French startup Mistral AI has officially closed its much anticipated Series A funding round. The company has raised €385 million, or $415 million at today’s exchange rate — according to Bloomberg, it values the company at roughly $2 billion. Mistral AI is also opening up its commercial platform today.

As a reminder, Mistral AI raised a $112 million seed round less than six months ago to set up a European rival to OpenAI. Co-founded by Google’s DeepMind and Meta alums, Mistral AI is working on foundational models with an open technology angle.

Andreessen Horowitz (a16z) is leading the most recent funding round, with Lightspeed Venture Partners investing once again in the AI company. That’s not all, as a long list of investors is also participating the round, such as Salesforce, BNP Paribas, CMA-CGM, General Catalyst, Elad Gil and Conviction.

“Since the creation of Mistral AI in May, we have been pursuing a clear trajectory: that of creating a European champion with a global vocation in generative artificial intelligence, based on an open, responsible and decentralised approach to technology,” Mistral AI co-founder and CEO Arthur Mensch said in a statement.

In September, Mistral AI released its first model called Mistral 7B. This large language model isn’t meant to compete directly with GPT-4 or Claude 2 as it was trained on a “small” dataset of around 7 billion tokens as parameters.

Instead of opening access to the Mistral 7B model via APIs, the company made it available as a free download so developers could run it on their devices and servers.

The model was released under the Apache 2.0 license, an open source license that has no restrictions on use or reproduction beyond attribution. While the model can be run by anyone, it was developed behind closed doors with a proprietary and undisclosed dataset.

Mistral AI also played an important role in shaping the discussions around the EU’s AI Act. The French AI startup has been lobbying for a total exemption for foundational models, saying that regulation should apply to use cases and companies working on products that are used by end users directly.

EU lawmakers reached a political deal just a couple of days ago. Companies working on foundational models will face some transparency requirements and will have to share technical documentation and summaries of what’s in the datasets.

Mistral AI’s best model is now only accessible via an API

The company still plans to make money from its foundational models. That’s why Mistral AI is opening its developer platform in beta today. With this platform, other companies will be able to pay to use Mistral AI’s models via APIs.

In addition to the Mistral 7B model (“Mistral-tiny”), developers will be able to access the new Mixtral 8x7B model (“Mistral-small”). This model uses “a router network” to process input tokens and choose the most apt group of parameters to give an answer.
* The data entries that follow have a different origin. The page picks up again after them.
Definition write_consultation_votes (tally : gmap (uint256 * Z) Z) (k : uint256 * Z) (s : StepState) : option StepState :=
  let '(id, vote) := k in
  match GetConsultation (view s) id, GetConsultationAnswer (view s) id with
  | Some c, _ =>
      match creation (CConsultation.txblockhash c) with
      | None => Some s
      | Some b =>
          cycles ← voting_cycles (nHeight b) (to_u64 (param (view s) CONSENSUS_PARAM_CONSULTATION_MAX_VOTING_CYCLES + 1));
          let c := if fUndo then undo_consultation c cycles else c in
          let s := with_view s (put_consultation (view s) id c) in
          if CConsultation_CanBeVoted index c vote && CConsultation.IsValidVote c vote then
            n ← tally !! k;
            let clear := fScanningWholeCycle && bool_decide (id ∉ mapAlreadyCleared s) in
            let votes := if clear then ∅ else CConsultation.mapVotes c in
            let s := if clear then cleared s id else s in
            Some (saw (with_view s (put_consultation (view s) id (CConsultation.with_votes c (<[to_u64 vote := to_u64 n]> votes)))) id)
          else Some s
      end
  | None, Some a =>
      match creation (CConsultationAnswer.txblockhash a) with
      | None => Some s
      | Some _ =>
          let a := if fUndo then undo_answer a else a in
          let v := put_answer (view s) id a in
          if CConsultationAnswer_CanBeVoted index v a then
            n ← tally !! k;
            Some (saw (with_view s (put_answer v id (CConsultationAnswer.with_votes a n))) id)
          else Some (with_view s v)
      end
  | None, None => Some s
  end.
(** A request that is granted out of what is locked for its proposal. *)
Lemma fund_inv_grant v id r r' proposal supply locked :
  fund_inv v supply locked -> GetPaymentRequest v id = Some r -> same_request r r' ->
  spend_value r = 0 -> spend_value r' = CPaymentRequest.nAmount r -> states_below index newHash newHeight (CPaymentRequest.mapState r') ->
  GetProposal v (CPaymentRequest.proposalhash r) = Some proposal -> locked_state (last_state (CProposal.mapState proposal)) = true ->
  CPaymentRequest.nAmount r <= CProposal.nAmount proposal - spent index (vPaymentRequests v) (CPaymentRequest.proposalhash r) ->
  fund_inv (put_prequest v id r') supply (locked - CPaymentRequest.nAmount r) /\
  total_spent (put_prequest v id r') = total_spent v + CPaymentRequest.nAmount r /\ locked_total (put_prequest v id r') = locked_total v - CPaymentRequest.nAmount r.
Proof.
  intros HI Hr (Ea & Ep & Et) Es0 Es Hb Hprop Hlk Hav. apply present_Some in Hr as [Hr Hn]. set (a := CPaymentRequest.nAmount r) in *.
  set (ph := CPaymentRequest.proposalhash r) in *.
  assert (forall hash, spent index (<[id := r']> (vPaymentRequests v)) hash = spent index (vPaymentRequests v) hash + if bool_decide (ph = hash) then a else 0) as Esp.
  { intros hash. rewrite (spent_put v id r r' hash Hr). unfold request_spends, spend_value in *. fold ph. rewrite Ep. destruct (bool_decide _); cbn [andb]; lia. }
  assert (locked_total (put_prequest v id r') = locked_total v - a) as El.
  { unfold locked_total. cbn [vPaymentRequests vProposals put_prequest]. pose proof Hprop as Hprop'. apply present_Some in Hprop' as [Hpl _].
    rewrite (map_sum_change _ (fun _ => lock_value (vPaymentRequests v)) _ ph proposal (- a) Hpl); [lia| |].
    - unfold lock_value. rewrite Hlk, (fi_key _ _ _ HI ph proposal Hprop), Esp, bool_decide_true by done. lia.
    - intros k q Hq Hne. unfold lock_value. destruct (locked_state (last_state (CProposal.mapState q))) eqn:E; [|done].
      rewrite (fi_key _ _ _ HI k q (locked_present v k q Hq E)), Esp, bool_decide_false by done. lia. }
  split; [|split; [unfold total_spent; cbn [vPaymentRequests put_prequest]; rewrite (map_sum_insert _ _ id r r' Hr); lia|done]].
  split; cbn [vPaymentRequests vProposals put_prequest].
  - apply (fi_key _ _ _ HI).
  - intros k p Hp. change (GetProposal v k = Some p) in Hp. rewrite Esp. pose proof (fi_available _ _ _ HI k p Hp). case_bool_decide as E; [|lia].
    rewrite E in Hprop. rewrite Hprop in Hp. injection Hp as <-. rewrite <- E. lia.
  - intros k q Hq. destruct (decide (id = k)) as [->|Hne]; [rewrite lookup_insert_eq in Hq|rewrite lookup_insert_ne in Hq by done].
    + injection Hq as <-. rewrite Ea. by apply (fi_amount _ _ _ HI k).
    + by apply (fi_amount _ _ _ HI k).
  - apply (fi_supply _ _ _ HI).
  - rewrite El. pose proof (fi_locked _ _ _ HI). lia.
  - apply (fi_below_p _ _ _ HI).
  - intros k q Hq. destruct (decide (id = k)) as [->|Hne]; [rewrite lookup_insert_eq in Hq|rewrite lookup_insert_ne in Hq by done].
    + by injection Hq as <-.
    + by apply (fi_below_r _ _ _ HI k).
Qed.

Lemma locked_total_proposal v id p p' : GetProposal v id = Some p ->
  locked_total (put_proposal v id p') = locked_total v - lock_value (vPaymentRequests v) p + lock_value (vPaymentRequests v) p'.
Proof. intros Hp. apply present_Some in Hp as [Hpl _]. unfold locked_total. cbn [vPaymentRequests vProposals put_proposal]. by rewrite (map_sum_insert _ _ id p p' Hpl). Qed.
(** The states after the step. *)
Lemma update_records_moves fCFund fDAO c s s' :
  fUndo = false ->
  update_records dp index newHash newHeight newTime fUndo deleteHash nCycleLength fScanningWholeCycle fCFund fDAO c s = Some s' ->
  forall id, option_Forall2 (moved_p id) (vProposals (view s) !! id) (vProposals (view s') !! id) /\
    option_Forall2 moved_r (vPaymentRequests (view s) !! id) (vPaymentRequests (view s') !! id) /\
    option_Forall2 moved_c (vConsultations (view s) !! id) (vConsultations (view s') !! id) /\
    option_Forall2 moved_a (vAnswers (view s) !! id) (vAnswers (view s') !! id).
Proof.
  intros Hu H id. apply update_records_phases in H as (s1 & s2 & s3 & H). cbv zeta in H. destruct H as (E1 & E2 & E3 & E4).
  apply advancing_loops_moves with (id := id) in E3 as (Mp & Mr & Mc & Ma); [|done|apply NoDup_ordered_keys..].
  apply writing_loops_kept in E1. apply excluding_loops_kept in E2. apply final_loops_kept in E4.
  assert (keeps s s2) as [B1 B2 B3 B4] by (by etrans). destruct E4 as [C1 C2 C3 C4]. split_and!.
  - refine (kept_before_after p_fixed CProposal.mapState (fun f old st => f.1.1.2 = id -> has f.2 CProposal.BASE_VERSION = true -> proposal_edge old st) _ _ _ _ Hu (B1 id) Mp (C1 id)).
  - refine (kept_before_after r_fixed CPaymentRequest.mapState (fun _ => request_edge) _ _ _ _ Hu (B2 id) Mr (C2 id)).
  - refine (kept_before_after c_fixed CConsultation.mapState (fun _ => consultation_edge) _ _ _ _ Hu (B3 id) Mc (C3 id)).
  - refine (kept_before_after a_fixed CConsultationAnswer.mapState (fun _ => answer_edge) _ _ _ _ Hu (B4 id) Ma (C4 id)).
Qed.

(** ** Undoing *)

Lemma for_each_at {A S} (R : S -> S -> Prop) `{!Reflexive R} `{!Transitive R} (f : A -> S -> option S) l x s s' :
  (forall x s s', f x s = Some s' -> R s s') -> x ∈ l -> for_each f l s = Some s' -> exists t t', R s t /\ f x t = Some t' /\ R t' s'.
Proof.
  intros Hf Hx. revert s. induction Hx as [x l|x y l Hx IH]; intros s Hrun; cbn [for_each] in Hrun; next Hrun t E.
  - exists s, t. split; [done|]. split; [done|]. by eapply for_each_rel.
  - destruct (IH t Hrun) as (t1 & t2 & H1 & H2 & H3). exists t1, t2. split; [|done]. etrans; [by eapply Hf|done].
Qed.

Lemma advance_kept id s s' :
  fUndo = true ->
  advance_prequest dp index newHash newHeight fUndo deleteHash nCycleLength id s = Some s' \/
  advance_proposal dp index newHash newHeight newTime fUndo deleteHash nCycleLength id s = Some s' \/
  advance_answer dp index newHash newHeight fUndo deleteHash nCycleLength id s = Some s' \/
  advance_consultation dp index newHash newHeight fUndo deleteHash nCycleLength id s = Some s' -> keeps s s'.
Proof.
  intros Hu. destruct fUndo; [|done]. intros [H|[H|[H|H]]].
  - unfold advance_prequest in H. run H; try done. eapply kept_put_prequest; [done|].
    match goal with |- kept_r _ _ ?r (undo_prequest _ _ _ ?n) => destruct (undo_prequest_kept r n) as [H1 H2] end. split; [done|]. by right.
  - unfold advance_proposal in H. run H; try done. eapply kept_put_proposal; [done|].
    match goal with |- kept_p _ _ ?r (undo_proposal _ _ _ ?n) => destruct (undo_proposal_kept r n) as [H1 H2] end. split; [done|]. by right.
  - unfold advance_answer in H. run H; try done. eapply kept_put_answer; [done|]. split; [done|]. by right.
  - unfold advance_consultation in H. run H; try done. eapply kept_put_consultation; [done|].
    match goal with |- kept_c _ _ ?r (undo_consultation _ _ _ ?n) => destruct (undo_consultation_kept r n) as [H1 H2] end. split; [done|]. by right.
Qed.

(** The records that an undo reaches: described, so that they are never null, and
    created in a known block. *)
Definition known (tx : list Z) : Prop := tx <> uint256_null /\ is_Some (index_entry index tx).
Definition named_p (p : CProposal.t) : Prop := CProposal.strDZeel p <> [] /\ known (CProposal.txblockhash p).
Definition named_r (v : View) (r : CPaymentRequest.t) : Prop :=
  CPaymentRequest.strDZeel r <> [] /\ known (CPaymentRequest.txblockhash r) /\
  exists p, vProposals v !! CPaymentRequest.proposalhash r = Some p /\ CProposal.strDZeel p <> [].
Definition named_c (c : CConsultation.t) : Prop := CConsultation.hash c <> uint256_null /\ known (CConsultation.txblockhash c).
Definition named_a (a : CConsultationAnswer.t) : Prop := CConsultationAnswer.hash a <> uint256_null /\ known (CConsultationAnswer.txblockhash a).

Lemma named_p_present v id p : vProposals v !! id = Some p -> CProposal.strDZeel p <> [] -> GetProposal v id = Some p.
Proof.
  intros Hp Hd. apply present_Some. split; [done|]. unfold CProposal.IsNull. rewrite (bool_decide_false (CProposal.strDZeel p = [])) by done.
  by rewrite andb_false_r, andb_false_l.
Qed.
Lemma named_r_present v id r : vPaymentRequests v !! id = Some r -> CPaymentRequest.strDZeel r <> [] -> GetPaymentRequest v id = Some r.
Proof.
  intros Hp Hd. apply present_Some. split; [done|]. unfold CPaymentRequest.IsNull. rewrite (bool_decide_false (CPaymentRequest.strDZeel r = [])) by done.
  by rewrite andb_false_r, andb_false_l.
Qed.
Lemma named_c_present v id c : vConsultations v !! id = Some c -> CConsultation.hash c <> uint256_null -> GetConsultation v id = Some c.
Proof. intros Hp Hd. apply present_Some. split; [done|]. unfold CConsultation.IsNull. by rewrite (bool_decide_false (CConsultation.hash c = uint256_null)) by done. Qed.
Lemma named_a_present v id a : vAnswers v !! id = Some a -> CConsultationAnswer.hash a <> uint256_null -> GetConsultationAnswer v id = Some a.
Proof.
  intros Hp Hd. apply present_Some. split; [done|]. unfold CConsultationAnswer.IsNull. rewrite (bool_decide_false (CConsultationAnswer.hash a = uint256_null)) by done.
  by rewrite !andb_false_r, !andb_false_l.
Qed.

(** A write does not bring back the state of the block that is undone. *)
Lemma kept_state_cleared m m' : kept_state fUndo deleteHash m m' -> m !! deleteHash = None -> m' !! deleteHash = None.
Proof. intros [->|[_ ->]] H; [done|]. unfold ClearState. apply lookup_delete_eq. Qed.

Lemma kept_state_final m m' : kept_state fUndo deleteHash m m' -> m' !! deleteHash = None -> m' = ClearState m deleteHash.
Proof. intros [->|[_ ->]] H; [|done]. unfold ClearState. by rewrite delete_id. Qed.

Lemma creation_known tx : known tx -> exists b, creation index tx = Some b.
Proof. intros [Hn [b Hb]]. exists b. unfold creation. by rewrite bool_decide_false. Qed.

(** A loop over records of one kind that clears the state of each it reaches. *)
Lemma undo_loop {X F : Type} (get : View -> gmap (list Z) X) (fx : X -> F) (ms : X -> gmap (list Z) flags) (N : View -> X -> Prop) f l s s' :
  (forall v v', kept fUndo deleteHash v v' -> forall id, option_Forall2 (fun x x' => fx x' = fx x /\ kept_state fUndo deleteHash (ms x) (ms x')) (get v !! id) (get v' !! id)) ->
  (forall v v' x x', kept fUndo deleteHash v v' -> fx x' = fx x -> N v x -> N v' x') ->
  (forall id s s', f id s = Some s' -> keeps s s') ->
  (forall id s s' x, get (view s) !! id = Some x -> N (view s) x -> f id s = Some s' -> exists x', get (view s') !! id = Some x' /\ ms x' !! deleteHash = None) ->
  for_each f l s = Some s' -> forall id x, id ∈ l -> get (view s) !! id = Some x -> N (view s) x ->
  exists x', get (view s') !! id = Some x' /\ ms x' !! deleteHash = None.
Proof.
  intros Hget HN Hf Hclear Hrun id x Hin Hx Hn.
  destruct (for_each_at (fun s s' => keeps s s') f l id s s' Hf Hin Hrun) as (t & t' & K1 & Ht & K2).
  pose proof (Hget _ _ K1 id) as G1. rewrite Hx in G1. inversion G1 as [? x1 [F1 _] E1 E2|]; subst.
  destruct (Hclear id t t' x1 ltac:(done) (HN _ _ _ _ K1 F1 Hn) Ht) as (x2 & Hx2 & Hc).
  pose proof (Hget _ _ K2 id) as G2. rewrite Hx2 in G2. inversion G2 as [? x3 [_ K3] E3 E4|]; subst. exists x3. split; [done|]. by eapply kept_state_cleared.
Qed.

Lemma kept_named_p v v' p p' : kept fUndo deleteHash v v' -> p_fixed p' = p_fixed p -> named_p p -> named_p p'.
Proof. intros _ E [H1 H2]. unfold p_fixed in E. injection E as E1 E2 E3 E4. split; by rewrite ?E3, ?E1. Qed.
Lemma kept_named_r v v' r r' : kept fUndo deleteHash v v' -> r_fixed r' = r_fixed r -> named_r v r -> named_r v' r'.
Proof.
  intros K E (H1 & H2 & p & Hp & Hd). unfold r_fixed in E. injection E as E1 E2 E3. split_and!; [by rewrite E3|by rewrite E1|]. rewrite E2.
  pose proof (kept_proposals _ _ _ _ K (CPaymentRequest.proposalhash r)) as G. rewrite Hp in G. inversion G as [? p' [F _] E4 E5|]; subst.
  exists p'. split; [done|]. unfold p_fixed in F. injection F as _ _ F _. by rewrite F.
Qed.
Lemma kept_named_c v v' c c' : kept fUndo deleteHash v v' -> c_fixed c' = c_fixed c -> named_c c -> named_c c'.
Proof. intros _ E [H1 H2]. unfold c_fixed in E. injection E as E1 E2. split; by rewrite ?E2, ?E1. Qed.
Lemma kept_named_a v v' a a' : kept fUndo deleteHash v v' -> a_fixed a' = a_fixed a -> named_a a -> named_a a'.
Proof. intros _ E [H1 H2]. unfold a_fixed in E. injection E as E1 E2. split; by rewrite ?E2, ?E1. Qed.

Lemma advancing_loops_kept kr kp kc ka s s' : fUndo = true -> advancing_loops true true kr kp kc ka s = Some s' -> keeps s s'.
Proof.
  intros Hu H. unfold advancing_loops in H. next H t1 E1. next H t2 E2. next H t3 E3.
  transitivity (view t1); [eapply fund_loop_kept; [|exact E1]; intros; eapply advance_kept; eauto|].
  transitivity (view t2); [eapply fund_loop_kept; [|exact E2]; intros; eapply advance_kept; eauto|].
  transitivity (view t3); [eapply fund_loop_kept; [|exact E3]; intros; eapply advance_kept; eauto 6|].
  eapply fund_loop_kept; [|exact H]; intros; eapply advance_kept; eauto 6.
Qed.

(** Each body clears the state of the record it is for. *)
Lemma advance_proposal_clears id s s' p :
  fUndo = true -> vProposals (view s) !! id = Some p -> named_p p ->
  advance_proposal dp index newHash newHeight newTime fUndo deleteHash nCycleLength id s = Some s' ->
  exists p', vProposals (view s') !! id = Some p' /\ CProposal.mapState p' !! deleteHash = None.
Proof.
  intros Hu Hp [Hd Hk]. unfold advance_proposal. rewrite (named_p_present _ _ _ Hp Hd). destruct (creation_known _ Hk) as [b ->].
  destruct (voting_cycles _ _ _ _) as [n|]; [|done]. cbn [mbind option_bind]. rewrite Hu. intros [= <-]. eexists. split; [apply lookup_insert_eq|].
  rewrite (proj2 (undo_proposal_kept p n)). apply lookup_delete_eq.
Qed.

Lemma advance_prequest_clears id s s' r :
  fUndo = true -> vPaymentRequests (view s) !! id = Some r -> named_r (view s) r ->
  advance_prequest dp index newHash newHeight fUndo deleteHash nCycleLength id s = Some s' ->
  exists r', vPaymentRequests (view s') !! id = Some r' /\ CPaymentRequest.mapState r' !! deleteHash = None.
Proof.
  intros Hu Hr (Hd & [Hn [b Hb]] & p & Hp & Hpd). unfold advance_prequest. rewrite (named_r_present _ _ _ Hr Hd), bool_decide_false by done.
  unfold prequest_creation. rewrite Hb. cbn [mbind option_bind]. destruct (voting_cycles _ _ _ _) as [n|]; [|done]. cbn [mbind option_bind].
  rewrite (named_p_present _ _ _ Hp Hpd), Hu. intros [= <-]. eexists. split; [apply lookup_insert_eq|].
  rewrite (proj2 (undo_prequest_kept r n)). apply lookup_delete_eq.
Qed.

Lemma advance_consultation_clears id s s' c :
  fUndo = true -> vConsultations (view s) !! id = Some c -> named_c c ->
  advance_consultation dp index newHash newHeight fUndo deleteHash nCycleLength id s = Some s' ->
  exists c', vConsultations (view s') !! id = Some c' /\ CConsultation.mapState c' !! deleteHash = None.
Proof.
  intros Hu Hc [Hd Hk]. unfold advance_consultation. rewrite (named_c_present _ _ _ Hc Hd). destruct (creation_known _ Hk) as [b ->].
  destruct (voting_cycles _ _ _ _) as [n|]; [|done]. cbn [mbind option_bind]. rewrite Hu. intros [= <-]. eexists. split; [apply lookup_insert_eq|].
  rewrite (proj2 (undo_consultation_kept c n)). apply lookup_delete_eq.
Qed.

Lemma advance_answer_clears id s s' a :
  fUndo = true -> vAnswers (view s) !! id = Some a -> named_a a ->
  advance_answer dp index newHash newHeight fUndo deleteHash nCycleLength id s = Some s' ->
  exists a', vAnswers (view s') !! id = Some a' /\ CConsultationAnswer.mapState a' !! deleteHash = None.
Proof.
  intros Hu Ha [Hd Hk]. unfold advance_answer. rewrite (named_a_present _ _ _ Ha Hd). destruct (creation_known _ Hk) as [b ->]. rewrite Hu.
  intros [= <-]. eexists. split; [apply lookup_insert_eq|]. apply lookup_delete_eq.
Qed.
“This technique increases the number of parameters of a model while controlling cost and latency, as the model only uses a fraction of the total set of parameters per token. Concretely, Mixtral has 45B total parameters but only uses 12B parameters per token. It, therefore, processes input and generates output at the same speed and for the same cost as a 12B model,” the company wrote in a blog post.

Mixtral 8x7B has also been released under the Apache 2.0 license and is available as a free download. A third model, Mistral-medium, is available on Mistral’s developer platform. It supposedly performs better than Mistral AI’s other models and it is only available through the paid API platform — no download link available.